To estimate the percentage of reactive astrocytes expressing ADAM10 immunofluorescence in the outer molecular layer at 7 days post lesion, we quantified the number of GFAP-positive and ADAM10-positive (GFAP+/ADAM10+) and the number of GFAP-positive and ADAM10-negative (GFAP+/ADAM10−) cells using confocal microscopy. A significant (p≤0.05, two-tailed t-test) increase of GFAP+/ADAM10+ cells was observed in the ipsilateral outer molecular layer (100±0.0%) compared to the contralateral outer molecular layer (11.8±1.6%) of the dentate gyrus following entorhinal denervation.

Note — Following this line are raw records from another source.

Lemma step_ranks_spec m rank aside s s' :
  step_ranks m rank aside = true → s ∈ states m → legal m s s' → aside s = false →
  (rank s < rank s')%nat.
Proof.
  unfold step_ranks, legal, canTransition. rewrite bool_decide_eq_true, forallb_forall.
  intros Hall Hs Hs' Ha. specialize (Hall s (proj1 (list_elem_of_In _ _) Hs)).
  rewrite Ha in Hall. cbn in Hall. rewrite forallb_forall in Hall.
  apply Nat.ltb_lt, Hall. by apply list_elem_of_In.
Qed.
End lifecycles.

(** The three tables are accepted, so [machine_of] never falls back. *)
Lemma lifecycles_defined :
  defineMachine LnReceive.table = Ok LnReceiveMachine ∧
  defineMachine LnSend.table = Ok LnSendMachine ∧
  defineMachine OnchainSend.table = Ok OnchainSendMachine.
Proof. done. Qed.

(** A state that owes nothing any more, or is counted as exposed. *)
Definition exposed_or_closed {S} `{EqDecision S} (m : StateMachine S) (s : S) : bool :=
  isExposed m s || isTerminal m s.

(** Every edge out of a state satisfying [P] leads to one. *)
Definition closed_under {S} (m : StateMachine S) (P : S → bool) : bool :=
  forallb (λ s, implb (P s) (forallb P (edges m s))) (states m).

Lemma closed_under_rtc {S} `{EqDecision S} (m : StateMachine S) (P : S → bool) s s' :
  (∀ x, x ∈ states m) → closed_under m P = true → rtc (legal m) s s' → P s = true → P s' = true.
Proof.
  intros Hall Hc. apply (rtc_invariant _ (λ x, P x = true)). intros x y Hxy Hx.
  unfold closed_under in Hc. rewrite forallb_forall in Hc.
  specialize (Hc x (proj1 (list_elem_of_In _ _) (Hall x))). rewrite Hx in Hc. cbn in Hc.
  rewrite forallb_forall in Hc. apply Hc, list_elem_of_In.
  by apply bool_decide_eq_true in Hxy.
Qed.

Lemma defineMachine_sound_witness :
  NoDup LnSend.table.*1 ∧ defineMachine LnSend.table = Ok LnSendMachine ∧
  isLive LnSendMachine LnSend.claiming = true.
Proof.
  assert (NoDup LnSend.table.*1) as Hn by (apply (bool_decide_unpack _); vm_compute; exact I).
  assert (defineMachine LnSend.table = Ok LnSendMachine) as Hd by reflexivity.
  split; [exact Hn|]. split; [exact Hd|].
  apply (proj1 (proj2 (defineMachine_sound _ _ Hn Hd))). reflexivity.
Defined.

(** Once the solver is exposed, no sequence of legal transitions brings the
    row back to a live state in which it counts as unexposed: it stays exposed
    until it is terminal. True of the three Bitcoin lifecycles, the operator's
    recovery edges out of [stuck] included. *)
Theorem exposure_irrevocable :
  (∀ s s', rtc (legal LnReceiveMachine) s s' → isExposed LnReceiveMachine s = true →
     exposed_or_closed LnReceiveMachine s' = true) ∧
  (∀ s s', rtc (legal LnSendMachine) s s' → isExposed LnSendMachine s = true →
     exposed_or_closed LnSendMachine s' = true) ∧
  (∀ s s', rtc (legal OnchainSendMachine) s s' → isExposed OnchainSendMachine s = true →
     exposed_or_closed OnchainSendMachine s' = true).
Proof.
  split_and!; intros s s' Hr Hs;
    refine (closed_under_rtc _ (exposed_or_closed _) s s' _ _ Hr _);
    first [by vm_compute | by unfold exposed_or_closed; rewrite Hs | all_states].
Qed.

(** Ranks that every unattended transition increases. *)
Definition rank_receive (s : LnReceive.state) : nat :=
  match s with
  | LnReceive.quoted => 0 | LnReceive.armed => 1 | LnReceive.funded => 2
  | LnReceive.refunding => 3 | LnReceive.claimed => 4 | _ => 5
  end.
Definition rank_send (s : LnSend.state) : nat :=
  match s with
  | LnSend.quoted => 0 | LnSend.funded => 1 | LnSend.paying => 2 | LnSend.paid => 3
  | LnSend.claiming => 4 | _ => 5
  end.
Definition rank_onchain (s : OnchainSend.state) : nat :=
  match s with
  | OnchainSend.quoted => 0 | OnchainSend.funded => 1 | OnchainSend.funding_onchain => 2
  | OnchainSend.awaiting_claim => 3 | OnchainSend.refunding_onchain => 4
  | OnchainSend.claiming => 5 | _ => 6
  end.

(** A transition the program takes on its own, that is not out of [stuck]. *)
Definition unattended {S} `{EqDecision S} (m : StateMachine S) (stuck : S) (s s' : S) : Prop :=
  legal m s s' ∧ s ≠ stuck.

Lemma ranked_path_bounded {S} `{EqDecision S} (m : StateMachine S) (stuck : S) (rank : S → nat) n s s' :
  (∀ x, x ∈ states m) → step_ranks m rank (λ x, bool_decide (x = stuck)) = true →
  nsteps (unattended m stuck) n s s' → (rank s + n ≤ rank s')%nat.
Proof.
  intros Hall Hr. induction 1 as [|n x y z [Hxy Hx] _ IH]; [lia|].
  pose proof (step_ranks_spec m rank _ x y Hr (Hall x) Hxy ltac:(by apply bool_decide_eq_false)).
  lia.
Qed.

(** A swap cannot cycle on its own: without an operator taking it out of
    [stuck], a Lightning swap makes at most five transitions and an onchain one
    at most six, so every sequence of sweeps ends. *)
Theorem lifecycle_bounded :
  (∀ n s s', nsteps (unattended LnReceiveMachine LnReceive.stuck) n s s' → (n ≤ 5)%nat) ∧
  (∀ n s s', nsteps (unattended LnSendMachine LnSend.stuck) n s s' → (n ≤ 5)%nat) ∧
  (∀ n s s', nsteps (unattended OnchainSendMachine OnchainSend.stuck) n s s' → (n ≤ 6)%nat).
Proof.
  split_and!; intros n s s' Hp.
  - pose proof (ranked_path_bounded LnReceiveMachine LnReceive.stuck rank_receive n s s' ltac:(all_states)
      ltac:(by vm_compute) Hp). destruct s'; cbn in *; lia.
  - pose proof (ranked_path_bounded LnSendMachine LnSend.stuck rank_send n s s' ltac:(all_states)
      ltac:(by vm_compute) Hp). destruct s'; cbn in *; lia.
  - pose proof (ranked_path_bounded OnchainSendMachine OnchainSend.stuck rank_onchain n s s' ltac:(all_states)
      ltac:(by vm_compute) Hp). destruct s'; cbn in *; lia.
Qed.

Reactive Astrocytes Upregulate ADAM17 in the Outer Molecular Layer of the Mouse Dentate Gyrus After Entorhinal Denervation

To study the cellular expression of ADAM17 on the protein level, a similar approach was used. In the dentate gyrus contralateral to the lesion side, immunoreactivity for ADAM17 was seen primarily in the granule cell layer of the dentate gyrus (Fig. 6A). In the molecular layer immunoreactivity for ADAM17 was very weak (Fig. 6A, C). After 7 days post lesion, the outer molecular layer of the dentate gyrus ipsilateral to the lesion side showed a strong increase in immunolabeling for ADAM17. The non-denervated inner molecular layer was ADAM17-poor (Fig. 6B, D).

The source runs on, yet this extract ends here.